他にも良い方法はたくさんあると思うので、ここでお話しする方法は、「こういうやり方もあるんだなあ」くらいで捉えていただけると幸いです。
私が実践しているのはこちらの二つです。
- 練習方法① 表現を「縛る」
- 練習方法② ドラマや映画などの映像作品から感情表現を学ぶ
練習方法① 表現を「縛る」
小説の描写力や表現力を上げる方法としては「縛り」が良いかな、と考えています。
「これは書かない」と予め自分の中でルールを決めておくものです。
今回で言えば「登場人物の感情をそのまま書かない」となるでしょうか。
うっかり「ハナは悲しそうだった」などを書いてしまったときは、「悲しそうだった」を削除して、どうにか別の言葉でその状態を表現する、と頭を捻ります。
すごく頭を使いますし、普段の癖を矯正するようなものなので、すごく疲れます。
だからこそ、普段とは違った雰囲気の小説を書くことができますし、自分の表現力を鍛えることにも繋がります。
あとは、ドラマや映画を参考にするのも有効かなと。
練習方法② ドラマや映画などの映像作品から感情表現を学ぶ
小説は文章で表現されますが、ドラマや映画などは映像で表現されます。
小説は地の文(小説において、「」で括られた台詞以外の文章)で言葉を用いて感情を表現できますが、ドラマや映画ではできません。
「ハナは喜んでいる」とモノローグで伝えることもできますが、映像作品でこのようにするとギャグテイストになってしまう可能性もあります。
意図的にモノローグを活用している映像作品もありますが、ここではモノローグを使わずに感情を伝えてくる作品について考えていきます。

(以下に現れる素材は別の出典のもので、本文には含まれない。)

(** ** Histories of calls on one engine *)

Inductive call : Type :=
| Register (drone : Drone.t)
| Validate (primary_drone : Drone.t) (now_enter now_exit : Z).

Definition perform (self : t) (c : call) : t :=
  match c with
  | Register drone => fst (add_simulated_drone self drone)
  | Validate primary_drone now_enter now_exit =>
      fst (validate_mission self primary_drone now_enter now_exit)
  end.

Definition run (calls : list call) (self : t) : t := fold_left perform calls self.

End Engine.

End DeconflictionSystem.

(** ** A concrete runtime and sample missions

    Used to evaluate the engine on explicit inputs.  Sets enumerate in
    first-occurrence order and the tree constructor rejects an empty point
    array; the sample histories below only build sets of one candidate and
    non-empty point arrays, where interpreter and library answer this way.
    Doubles are IEEE binary64 (the kernel's [float]), with [x ** 2] computed
    as the rounded product and [x ** 0.5] as the rounded square root. *)

(** The double nearest to an integer. *)
Definition double_of_Z (z : Z) : PrimFloat.float :=
  FloatOps.SF2Prim
    (SpecFloat.binary_normalize FloatOps.prec FloatOps.emax z 0 false).

(** The double for a rational, as the rounded quotient of the doubles
    nearest to its numerator and denominator: exact when both are doubles
    and the rational is one, as for the sample coordinates and buffers
    below (numerators below 2^53 or a power of two, denominators a power of
    two). *)
Definition double_of_Q (q : Q) : PrimFloat.float :=
  PrimFloat.div (double_of_Z (Qnum q)) (double_of_Z (Zpos (Qden q))).
(** * The startup validator and FAQ builder backend (src/app.py)

    A shallow embedding of the two Flask handlers [validate_startup] and
    [generate_faq].  The handlers are straight-line Python: read the
    credential, decode the request body, check the required fields, render a
    prompt, post it to the provider, and map the answer or the failure to an
    HTTP response.  The embedding keeps that shape:

    - JSON values as Python sees them after decoding ([json]);
    - the Python operators the handlers apply to such values (truthiness,
      [dict.get], [in], subscription), each one raising what CPython raises;
    - exceptions as a class and the text of [str(e)], with the two
      [isinstance] tests of the [except] clauses;
    - a small state-and-exception monad [Py]: the state holds the log of
      outbound provider calls and the local [nvidia_response], which the
      second [except] clause inspects through [locals()];
    - the environment ([Env]): the credential, the provider as a function
      from the outbound call to what [requests.post] does, the behaviour of
      [Response.json()] of the installed requests library, and [str()] on
      values that are not strings. *)

From Stdlib Require Import String Ascii ZArith List Bool Lia DecimalString.
Import ListNotations.
Local Open Scope string_scope.
Local Open Scope Z_scope.
(** * Verification of [evaluate.py]

    A shallow embedding of the benchmark driver [src/evaluate.py]: the
    [EvaluationResult] counters, the path arithmetic of [pathlib], the
    evaluation loop with its file reads, subprocess calls and console
    output, the summary and [main].

    Modelling conventions.
    - Python [int] is unbounded: counters are [Z].
    - Python [str] is modelled by [string], read as the UTF-8 encoding of
      the text.  The two needles the program uses (["/"] and
      ["Assertion failed"]) are ASCII, and UTF-8 is self-synchronising, so
      replacing or searching them byte-wise agrees with doing so on code
      points.
    - The outside world (pandas, the file system, the [node] interpreter)
      is an oracle that may depend on everything that happened before; the
      program is written in a monad that threads the history of events and
      propagates Python exceptions.
    - [float] arithmetic and the [.2f] formatting are an interface
      ([PyFloat]); nothing below depends on rounding.
    - The dataset comes in two forms.  [Row] and [DataFrame] are a frame
      whose cells are strings, with [evaluate_row], [evaluate_model] and
      [main_with] the program on it.  [Series] and [Frame] are a frame
      whose cells can be anything the loader produces, with
      [evaluate_series], [evaluate_frame] and [main_on] the program on it;
      the two agree on frames of strings ([main_on_loader_of]). *)

From Stdlib Require Import ZArith List String Ascii Bool Lia.
From Stdlib Require Import DecimalString QArith Permutation.
Import ListNotations.
Open Scope string_scope.
Open Scope Z_scope.

(** ** Python strings *)

Module PyStr.

(** [not s] for a [str]: the empty string is the only falsy one. *)
Definition is_empty (s : string) : bool :=
  match s with
  | EmptyString => true
  | String _ _ => false
  end.

(** [s.startswith(p)] *)
Fixpoint startswith (p s : string) : bool :=
  match p, s with
  | EmptyString, _ => true
  | String _ _, EmptyString => false
  | String a p', String b s' => Ascii.eqb a b && startswith p' s'
  end.
(** * The recurring-task scheduler of [src/hooks/useScheduler.ts]

    A shallow embedding of the [useScheduler] hook: the task collection and
    its lifecycle operations ([addTask], [updateTask], [deleteTask],
    [toggleTaskActive]), the next-run-time computation
    ([calculateNextRunTime]), [runTask], the scan pass [checkTasks],
    [loadTasks], [startScheduler] and [stopScheduler], together with the
    part of the host (the ECMAScript [Date] object, the string-to-number
    conversion, interval timers, local storage) that these functions call,
    and the notifications and recent summaries of the application context.

    How the host is modelled:
    - a [Date] is its time value, an integer number of milliseconds or NaN,
      and the [Date] functions follow the definitions of the ECMAScript
      specification ([Day], [MakeDay], [TimeClip], ...), with local time at
      a constant offset from UTC: a host with daylight-saving transitions
      is outside the model, and the statements that depend on this say
      so;
    - the clock is the sequence of its readings and [Math.random] the
      sequence of its draws, each [new Date()] or [Date.now()] taking the
      next reading;
    - the hook's state, the notifications and the storage entry are fields
      of one [World], which the operations transform; an operation returns
      normally or throws;
    - a functional update [setTasks(prev => ...)] is applied at once, as
      React does while the hook has no update pending; with one pending,
      React applies it at the next render, after the rest of the calling
      function, which moves the clock reading and the notifications made
      inside the updater behind those the caller makes later.  No
      statement below depends on which of the two it is, except where it
      says that a notification is put in front;
    - an [async] function runs to its end before the next step is taken;
      the execution callback of the options, [onTaskRun], only fulfils or
      rejects, and [runTaskWith] is [runTask] for a callback that also
      acts on the state while it is awaited, by calling the operations of
      the hook;
    - the engine allows a bounded number of nested calls and raises a
      [RangeError] beyond it;
    - a callback created by a render sees the state of that render: where
      it matters, the values it closed over are arguments ([runTaskIn],
      [startSchedulerIn], [stopSchedulerIn]);
    - a stored collection is read back through [JSON.stringify] and
      [JSON.parse], which turn a valid date into its ISO string and an
      invalid one into [null]. *)

From stdpp Require Import base numbers list strings option pretty.
From Stdlib Require Import ZArith Lia Ascii Qcanon.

ドラマや映画を観ているとき、言葉で言われてはいないのに、観ているだけで登場人物の気持ちを感じることができることが多々あるかと思われます。
そういったとき私たちは、出演している俳優の表情や仕草、あるいは前後の場面の流れからその人の感情を読み取っています。
映像作品を観ながら、その映像から自分が何かしらの感情を受け取った・抱いたときは、なぜ自分がその感情を抱いたのかを掘り下げて考えてみます。

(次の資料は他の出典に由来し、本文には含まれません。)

(* ===== verification/Prelude.v ===== *)
(** * Verification of the Buildplane native control plane

    Buildplane runs software-building agents under a signed, append-only event
    tape.  The kernel writes events to a ledger ([bp-ledger]); the replay crate
    ([bp-replay]) reads them back, checks their signatures and folds them into a
    projection of the governed workflows, from which all later decisions are
    made.  Paths below are relative to [src/native/crates/].

    This development models the ledger's event language and validators, its event
    store and server, the whole replay path up to trusted recovery, and the memory
    store, and proves what a reader of the projection may rely on.

    ** The program and the files that model it

    - [Prelude], [RustStr], [Host]: Rust's [Result], [?], option and map idioms;
      the byte-string predicates of [bp-ledger/src/canonicalize.rs] and
      [bp-replay/src/transitions.rs]; the third-party crates the code calls
      (uuid, chrono, sha2, serde_json) as the class [Host] of functions without
      laws.
    - [LedgerPayloads], [TrustSpine], [Events]: the payload structs and enums of
      [bp-ledger/src/payload/], the event envelope ([event.rs]), the event kinds
      and their wire names ([kind.rs]), detached signatures ([signing.rs]).
      ed25519 and base64 are the class [Crypto].
    - [Digests]: the domain-separated body digests of
      [payload/trust_spine.rs]; each body is encoded as the JSON value that its
      serde attributes give.
    - [WorkflowGraph], [Canonicalize]: [canonicalize.rs] with the validators it
      calls in [payload/activity_claim.rs] and [payload/release_evaluation.rs],
      the cycle check on declared graphs, and [CanonicalCasRef] of
      [storage/cas.rs].
    - [ManifestWitness]: [v5_manifest_witness.rs].
    - [ReplayState]: the projection records and predicates of
      [bp-replay/src/state.rs].
    - [ReducerCore], [ReducerDispatch], [ReducerActions], [ReducerCandidates],
      [ReducerPromotion], [ReducerLifecycle], [Reducer]: the reducer of
      [bp-replay/src/transitions.rs].  A handler is split into a verdict, which
      is the new state or the way it was refused (rejected, ignored as a
      duplicate, panicked), and [finish], which records the refusal as the code's
      [reject_workflow_transition] does.  [apply_with_verified_signer] is the
      dispatcher over all payloads.
    - [Tape]: the checkpoint and tape-root verifier of [tape_integrity.rs].
    - [Engine]: row decoding and signature checks of [reader.rs]; signer roles,
      admission, recovery loop and seeking of [engine.rs].
    - [ActivityDecision], [TrustedRecovery]: [activity_decision.rs] and
      [trusted_recovery.rs]: opening a recovery snapshot (bounded read, replay,
      tape verification, indexes), its lookups, the decisions about recorded
      actions and promotions, pending work and pending approvals.
    - [Store]: the tape part of [bp-ledger/src/storage/sqlite.rs]: the tables
      [events] and [event_signatures] as maps keyed by their primary key, the append
      paths with their guards and the cached high-water mark, the cadence
      checkpoints and the governed seal.  An operation is a state transformer; a
      transaction commits the database it computes or nothing; ids and clock
      readings the code draws are arguments.
    - [ActivityEvidence], [RetryContext], [ActivityLane]: the execution-lease lane of
      the same file.  Before a lease is granted the store rebuilds from the tape the
      signed dispatch, the action request and, for a retry that creates a candidate,
      the chain of the failed attempt; then it writes the claim event, its signature
      and a row of [activity_claims] in one transaction.  Heartbeats extend the lease
      in [activity_claim_heartbeats], one result ends it; the fixed verifier lane
      derives its requests from a signed reviewer action.
    - [Serve]: [bp-ledger/src/serve.rs], the line protocol of the ledger process: the
      handshake, the guard on events a caller may supply, the closed control
      requests, the activity controls over the lane under the configured authority,
      and the governed lane, which is bound to one run, takes no events and seals the
      tape before and after each control.  A session is a list of lines, each with
      the clock readings and ids the server draws for it, and a list of responses.
    - [Memory], [MemoryStore]: the memory of the agents, apart from the tape.
      [bp-memory/src/lib.rs] has the items, their events and links, the repository
      trait (the class [MemoryRepository]), the in-memory repository and the service;
      [bp-storage-sqlite/src/lib.rs] implements the trait over two SQLite databases,
      one shared and one of the workspace, with export, import, the consistency
      report and pruning.

    Maps are [gmap string]; where the code iterates a [BTreeMap] in an order that
    matters, [btree_list] gives the entries in key order.  Machine integers are
    [Z]; the additions that the code checks ([checked_add]) are checked at their
    width, and floats are [spec_float].

    ** Specification and theorems

    - [WorkflowSpec] is the contract of the reducer: an abstract machine whose
      state is the declared graphs and the workflows, with one guarded step per
      kind of evidence.  [WorkflowRefine], [WorkflowRefineActions] and
      [WorkflowReplay] show that applying any event is a step of it.
    - [WorkflowEvolution], [WorkflowInvariants], [WorkflowEvidence],
      [WorkflowBudget], [WorkflowSchedule] prove invariants of the machine by
      induction on its steps, and [WorkflowTheorems] states them of every state
      that replay reaches: what a completed workflow rests on, that evidence is
      permanent and terminal phases final, unique leases and candidates, token
      and concurrency limits, dependency order, exact recovery queues, lease
      deadlines, agreement of receipts with results.
    - [ReducerSafety], [ReducerVerdict]: no [expect] of the reducer fails, and a
      refused event adds one diagnosis and nothing else.
    - [CanonicalizeSpec]: canonicalisation returns on every event; graph
      declarations are accepted exactly when they are well formed and acyclic;
      the envelope digest binds a dispatch, as far as the hash, the JSON encoder and the
      UUID printer tell the two dispatches in question apart.  [GraphProgress] combines this with
      the reducer: a recorded graph never deadlocks.
    - [EngineSpec]: the engine terminates, runs the machine, and changes a
      workflow only by a verified event whose signer holds the required role;
      reads are complete and typed.
    - [SigningSpec], [TapeSpec]: verification of a signature and of a tape
      characterised exactly; signing round trip; what a signature and a tape root
      bind.
    - [RecoverySpec], [RecoveryIndex], [RecoveryTheorems]: a snapshot opens exactly
      when the pinned kernel, the rows, replay and the checkpoint chain allow it;
      lookups, pending work and pending approvals are exact; every decision about
      a recorded action or promotion follows from certified evidence, and a settled
      action is decided once.
    - [StoreRows], [StoreSeal], [StoreSpec], [StoreSession]: tables in key order and
      rows that read back; the seal's chain check accepts only what the replay
      verifier accepts, so sealed sessions are recoverable end to end; sealing is
      idempotent; the tables only grow; the cached mark is exact; the cadence
      bounds the unsealed tail.  Emitting twice over one prefix is refused for good.
    - [LaneSpec], [LaneTheorems], [LaneTape]: a lease is granted once, a recorded
      result is final, no lease outlives the signed dispatch, the claim table never
      runs ahead of the tape, a repeated claim is answered; and two faults of the
      writers, which round a lease to milliseconds after comparing it and sign
      instants that replay does not accept.
    - [ServeSpec], [ServeSeal], [RetryIdentity]: a governed session writes only activity
      records of its run, and whatever it answers with a disposition can be recovered
      from the store as it stands; what a generic session writes never moves a
      workflow; the retry identities claims accept are those the server resolves.
    - [MemorySpec], [MemoryRefine], [MemoryTheorems]: the SQLite store answers sessions
      of the service as the in-memory repository does, reads the same afterwards up to
      the order of equal keys (searches apart, where FTS5 differs from the reference),
      and leaves a store its own report finds consistent; effective memory is selected exactly, proved against the
      interface [MemoryReads] that both repositories implement; a complete export
      restores the store; links across the two databases are listed on one side only
      and break partial imports, and replaced text stays searchable.
    - [WorkflowKeys]: composite map keys, and the collision of manifest keys.
    - [DemoHost], [SampleRun] and the [Sample*] modules: a concrete host and
      concrete tapes on which the theorems are evaluated.

    ** Bounds and fuel

    The cycle check carries one unit of fuel per node: every iteration visits a
    node not visited before ([drain_ok]).  [replay_to_end] and [fast_forward_to]
    carry one unit per event; the theorems about them state the result for the
    fuel the definitions give, so none of them is vacuous.

    ** Not modelled

    Of the store, claims under a sealed V5 dispatch and the control lanes for models,
    commands, acceptance, candidate completion, dispatch and plan admission and
    promotion, with their projection tables; the SQLite snapshot cache of
    [trusted_recovery.rs].  The CLI, the key ring, the authority broker, fork
    storage and the host, provider and pack crates are process, file and network code
    around the modelled core.  [otel_projection.rs]
    is a read-only export.  Parsing and printing of stored text are the classes
    [RowDecoder] and [RowEncoder], with their documented round trips as the class
    [RowLaws]; the encoding of a whole event for hashing is the parameter
    [event_to_vec].  Of the memory store, opening the database files and failures of
    SQLite itself; JSON, the scan order of a table and full-text matching are the class
    [MemoryHost]. *)
From Stdlib Require Import ZArith Lia SpecFloat.
From Stdlib Require Import String.
From stdpp Require Import base tactics option list gmap strings pretty sorting.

- 今はどういう場面なのか(誰が何をしているところなのか)
- 俳優はどんな表情をしていたのか(眉や目、口はどのような動き・形をしていたか)
- 俳優はどんな台詞を言っていたのか(直接的な感情表現の言葉がない代わりに、どういったことを言ったのか)
このようなことを考える習慣を身につけておくと、人物のどういう動きから、読み手がどういう感情を抱くのか、考えやすくなっていくかと思われます。
おわりに
情景描写というと、すごく難しいもののように感じるかもしれません。
ですがこの言葉の持つもの自体はそれほど難しいものではないんです。
小説を書いたことがあるなら、無意識だったとしても情景描写はやったことがあると思われます。

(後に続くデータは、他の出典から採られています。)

(* ===== verification/TrustSpine.v ===== *)
(** * Trust-spine payloads

    The evidence records of the governed workflow
    ([bp-ledger/src/payload/trust_spine.rs]) and the activity-claim records
    ([bp-ledger/src/payload/activity_claim.rs]): dispatch envelopes V1 to V5,
    manifests, workflow graphs, actions and receipts, candidates, reviews,
    promotions, timers, cancellations and terminals.  Naming follows
    [LedgerPayloads]. *)
From S2P Require Import Prelude Host.
From stdpp Require Import base gmap strings.

Inductive ExecutionRoleV1 :=
| ExecutionRoleV1_Implementer
| ExecutionRoleV1_Reviewer
| ExecutionRoleV1_Adversary
| ExecutionRoleV1_Judge
| ExecutionRoleV1_Candidate.
#[global] Instance ExecutionRoleV1_eq_dec : EqDecision ExecutionRoleV1.
Proof. solve_decision. Defined.

Inductive CommitModeV1 :=
| CommitModeV1_Atomic
| CommitModeV1_Incremental
| CommitModeV1_Saga.
#[global] Instance CommitModeV1_eq_dec : EqDecision CommitModeV1.
Proof. solve_decision. Defined.

Inductive TrustTierV1 :=
| TrustTierV1_Raw
| TrustTierV1_Governed.
#[global] Instance TrustTierV1_eq_dec : EqDecision TrustTierV1.
Proof. solve_decision. Defined.

Record SignatureRefV1 := {
  sr_algorithm : string;
  sr_key_id : string;
  sr_signature : string
}.
#[global] Instance SignatureRefV1_eq_dec : EqDecision SignatureRefV1.
Proof. solve_decision. Defined.

Record DispatchBudgetV1 := {
  db_max_tokens : option u32;
  db_max_compute_time_ms : option u32
}.
#[global] Instance DispatchBudgetV1_eq_dec : EqDecision DispatchBudgetV1.
Proof. solve_decision. Defined.

Record DispatchEnvelopeV1 := {
  de_workflow_id : string;
  de_workflow_revision : string;
  de_unit_id : string;
  de_attempt : u32;
  de_execution_role : ExecutionRoleV1;
  de_commit_mode : CommitModeV1;
  de_provenance_ref : string;
  de_base_commit_sha : string;
  de_capability_bundle_digest : string;
  de_acceptance_contract_digest : string;
  de_context_manifest_digest : string;
  de_worker_manifest_digest : string;
  de_sandbox_profile_digest : string;
  de_budget : DispatchBudgetV1;
  de_trust_tier : TrustTierV1;
  de_idempotency_key : string;
  de_issued_at : string;
  de_expires_at : string;
  de_envelope_digest : string;
  de_signature_ref : SignatureRefV1
}.
#[global] Instance DispatchEnvelopeV1_eq_dec : EqDecision DispatchEnvelopeV1.
Proof. solve_decision. Defined.

Record DispatchEnvelopeBodyV2 := {
  deb2_workflow_id : string;
  deb2_workflow_revision : string;
  deb2_unit_id : string;
  deb2_attempt : u32;
  deb2_execution_role : ExecutionRoleV1;
  deb2_commit_mode : CommitModeV1;
  deb2_provenance_ref : string;
  deb2_base_commit_sha : string;
  deb2_capability_bundle_digest : string;
  deb2_acceptance_contract_digest : string;
  deb2_context_manifest_digest : string;
  deb2_worker_manifest_digest : string;
  deb2_sandbox_profile_digest : string;
  deb2_budget : DispatchBudgetV1;
  deb2_trust_tier : TrustTierV1;
  deb2_idempotency_key : string;
  deb2_issued_at : string;
  deb2_expires_at : string
}.
#[global] Instance DispatchEnvelopeBodyV2_eq_dec : EqDecision DispatchEnvelopeBodyV2.
Proof. solve_decision. Defined.

Record DispatchEnvelopeV2 := {
  de2_body : DispatchEnvelopeBodyV2;
  de2_envelope_digest : string
}.
#[global] Instance DispatchEnvelopeV2_eq_dec : EqDecision DispatchEnvelopeV2.
Proof. solve_decision. Defined.

Inductive ActionEvidenceVersionV1 :=
| ActionEvidenceVersionV1_SealedV2
| ActionEvidenceVersionV1_SealedV3.
#[global] Instance ActionEvidenceVersionV1_eq_dec : EqDecision ActionEvidenceVersionV1.
Proof. solve_decision. Defined.

Record DispatchEnvelopeV3 := {
  de3_body : DispatchEnvelopeBodyV2;
  de3_action_evidence_version : ActionEvidenceVersionV1;
  de3_repository_binding_digest : string;
  de3_ledger_authority_realm_digest : string;
  de3_governed_packet_digest : option string;
  de3_envelope_digest : string
}.
#[global] Instance DispatchEnvelopeV3_eq_dec : EqDecision DispatchEnvelopeV3.
Proof. solve_decision. Defined.

Record DispatchEnvelopeV4 := {
  de4_dispatch_v3 : DispatchEnvelopeV3;
  de4_workflow_graph_digest : string;
  de4_workflow_graph_declaration_event_ref : EventId;
  de4_envelope_digest : string
}.
#[global] Instance DispatchEnvelopeV4_eq_dec : EqDecision DispatchEnvelopeV4.
Proof. solve_decision. Defined.

Inductive ContextManifestEntryKindV1 :=
| ContextManifestEntryKindV1_RepositoryFile
| ContextManifestEntryKindV1_Memory
| ContextManifestEntryKindV1_Plan
| ContextManifestEntryKindV1_Policy
| ContextManifestEntryKindV1_Skill
| ContextManifestEntryKindV1_Document
| ContextManifestEntryKindV1_Artifact
| ContextManifestEntryKindV1_External.
#[global] Instance ContextManifestEntryKindV1_eq_dec : EqDecision ContextManifestEntryKindV1.
Proof. solve_decision. Defined.

Inductive ContextTrustLevelV1 :=
| ContextTrustLevelV1_Trusted
| ContextTrustLevelV1_Verified
| ContextTrustLevelV1_Untrusted
| ContextTrustLevelV1_Quarantined.
#[global] Instance ContextTrustLevelV1_eq_dec : EqDecision ContextTrustLevelV1.
Proof. solve_decision. Defined.

Inductive ContextTaintV1 :=
| ContextTaintV1_Clean
| ContextTaintV1_External
| ContextTaintV1_Retrieved
| ContextTaintV1_Remote
| ContextTaintV1_Skill.
#[global] Instance ContextTaintV1_eq_dec : EqDecision ContextTaintV1.
Proof. solve_decision. Defined.

Record ContextManifestEntryV1 := {
  cme_kind : ContextManifestEntryKindV1;
  cme_reference : string;
  cme_digest : string;
  cme_provenance_ref : string;
  cme_trust : ContextTrustLevelV1;
  cme_taint : ContextTaintV1
}.
#[global] Instance ContextManifestEntryV1_eq_dec : EqDecision ContextManifestEntryV1.
Proof. solve_decision. Defined.

Record ContextManifestContentV1 := {
  cmc_entries : list ContextManifestEntryV1
}.
#[global] Instance ContextManifestContentV1_eq_dec : EqDecision ContextManifestContentV1.
Proof. solve_decision. Defined.

Inductive WorkerProviderV1 :=
| WorkerProviderV1_Anthropic
| WorkerProviderV1_OpenAi.
#[global] Instance WorkerProviderV1_eq_dec : EqDecision WorkerProviderV1.
Proof. solve_decision. Defined.

Inductive WorkerHarnessV1 :=
| WorkerHarnessV1_AnthropicApiSdk
| WorkerHarnessV1_OpenAiApiSdk.
#[global] Instance WorkerHarnessV1_eq_dec : EqDecision WorkerHarnessV1.
Proof. solve_decision. Defined.

Record WorkerManifestContentV1 := {
  wmc_provider : WorkerProviderV1;
  wmc_model : string;
  wmc_harness : WorkerHarnessV1;
  wmc_image_digest : string;
  wmc_tool_manifest_digest : string;
  wmc_skill_manifest_digest : string;
  wmc_capability_bundle_digest : string;
  wmc_execution_role : ExecutionRoleV1
}.
#[global] Instance WorkerManifestContentV1_eq_dec : EqDecision WorkerManifestContentV1.
Proof. solve_decision. Defined.

Inductive SandboxRuntimeV1 :=
| SandboxRuntimeV1_RootlessOci.
#[global] Instance SandboxRuntimeV1_eq_dec : EqDecision SandboxRuntimeV1.
Proof. solve_decision. Defined.

Record SandboxProfileContentV1 := {
  spc_runtime : SandboxRuntimeV1;
  spc_rootless : bool;
  spc_image_digest : string;
  spc_read_only_rootfs : bool;
  spc_writable_overlay_digest : string;
  spc_mount_manifest_digest : string;
  spc_environment_manifest_digest : string;
  spc_network_policy_digest : string;
  spc_resource_policy_digest : string;
  spc_secret_handle_manifest_digest : string
}.
#[global] Instance SandboxProfileContentV1_eq_dec : EqDecision SandboxProfileContentV1.
Proof. solve_decision. Defined.

Record AttemptFeedbackV1 := {
  afb_feedback_ref : string;
  afb_feedback_digest : string
}.
#[global] Instance AttemptFeedbackV1_eq_dec : EqDecision AttemptFeedbackV1.
Proof. solve_decision. Defined.

Record PriorCandidateRefV1 := {
  pcr_candidate_ref : string;
  pcr_candidate_digest : string
}.
#[global] Instance PriorCandidateRefV1_eq_dec : EqDecision PriorCandidateRefV1.
Proof. solve_decision. Defined.

Record AttemptContextContentV1 := {
  acc_attempt : u32;
  acc_retry_feedback : list AttemptFeedbackV1;
  acc_prior_candidates : list PriorCandidateRefV1
}.
#[global] Instance AttemptContextContentV1_eq_dec : EqDecision AttemptContextContentV1.
Proof. solve_decision. Defined.

Record ContextManifestDeclaredV1 := {
  cmd_run_id : string;
  cmd_workflow_id : string;
  cmd_workflow_revision : string;
  cmd_unit_id : string;
  cmd_attempt : u32;
  cmd_provenance_ref : string;
  cmd_context_manifest : ContextManifestContentV1;
  cmd_context_manifest_digest : string;
  cmd_idempotency_key : string;
  cmd_declared_at : string
}.
#[global] Instance ContextManifestDeclaredV1_eq_dec : EqDecision ContextManifestDeclaredV1.
Proof. solve_decision. Defined.

Record WorkerManifestDeclaredV1 := {
  wmd_run_id : string;
  wmd_workflow_id : string;
  wmd_workflow_revision : string;
  wmd_unit_id : string;
  wmd_attempt : u32;
  wmd_provenance_ref : string;
  wmd_worker_manifest : WorkerManifestContentV1;
  wmd_worker_manifest_digest : string;
  wmd_idempotency_key : string;
  wmd_declared_at : string
}.
#[global] Instance WorkerManifestDeclaredV1_eq_dec : EqDecision WorkerManifestDeclaredV1.
Proof. solve_decision. Defined.

Record SandboxProfileDeclaredV1 := {
  spd_run_id : string;
  spd_workflow_id : string;
  spd_workflow_revision : string;
  spd_unit_id : string;
  spd_attempt : u32;
  spd_provenance_ref : string;
  spd_sandbox_profile : SandboxProfileContentV1;
  spd_sandbox_profile_digest : string;
  spd_idempotency_key : string;
  spd_declared_at : string
}.
#[global] Instance SandboxProfileDeclaredV1_eq_dec : EqDecision SandboxProfileDeclaredV1.
Proof. solve_decision. Defined.

Record AttemptContextDeclaredV1 := {
  acd_run_id : string;
  acd_workflow_id : string;
  acd_workflow_revision : string;
  acd_unit_id : string;
  acd_attempt : u32;
  acd_provenance_ref : string;
  acd_attempt_context : AttemptContextContentV1;
  acd_attempt_context_digest : string;
  acd_idempotency_key : string;
  acd_declared_at : string
}.
#[global] Instance AttemptContextDeclaredV1_eq_dec : EqDecision AttemptContextDeclaredV1.
Proof. solve_decision. Defined.

Record DispatchEnvelopeV5 := {
  de5_dispatch_v4 : DispatchEnvelopeV4;
  de5_context_manifest_declaration_event_ref : EventId;
  de5_context_manifest_digest : string;
  de5_worker_manifest_declaration_event_ref : EventId;
  de5_worker_manifest_digest : string;
  de5_sandbox_profile_declaration_event_ref : EventId;
  de5_sandbox_profile_digest : string;
  de5_attempt_context_declaration_event_ref : option EventId;
  de5_attempt_context_digest : option string;
  de5_envelope_digest : string
}.
#[global] Instance DispatchEnvelopeV5_eq_dec : EqDecision DispatchEnvelopeV5.
Proof. solve_decision. Defined.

それでも極めようと思ったら難しいものですし、深めようと思ったら果てはないでしょう。
今回は、「ハナは笑って飛び跳ねた」を「喜」の感情を伝える例文としてお話ししました。
ですが、場面の構成や全体の流れによっては、同じ一文でも「哀」や「怒」といった、文章単体から想像されるものとは全く違った感情を伝えることができます。
場面構成と客観的な感情表現を上手く噛み合わせることができたら、より大きな感動を読み手に与えることができるかと思われます。

ちなみに、間接的に表現する、描写する、ということは、読み手が書き手の意図した通りに汲み取ってくれない可能性もあります。
全く意図していない方向に読み取られてしまったら物語として破綻してしまいます。
このため、自分なりに情景描写や間接的な感情表現に挑戦したら人に読んでもらい、狙い通りに感情が伝わったかを確認していく必要があります。
こういった点も踏まえた上で挑戦していただけると幸いです。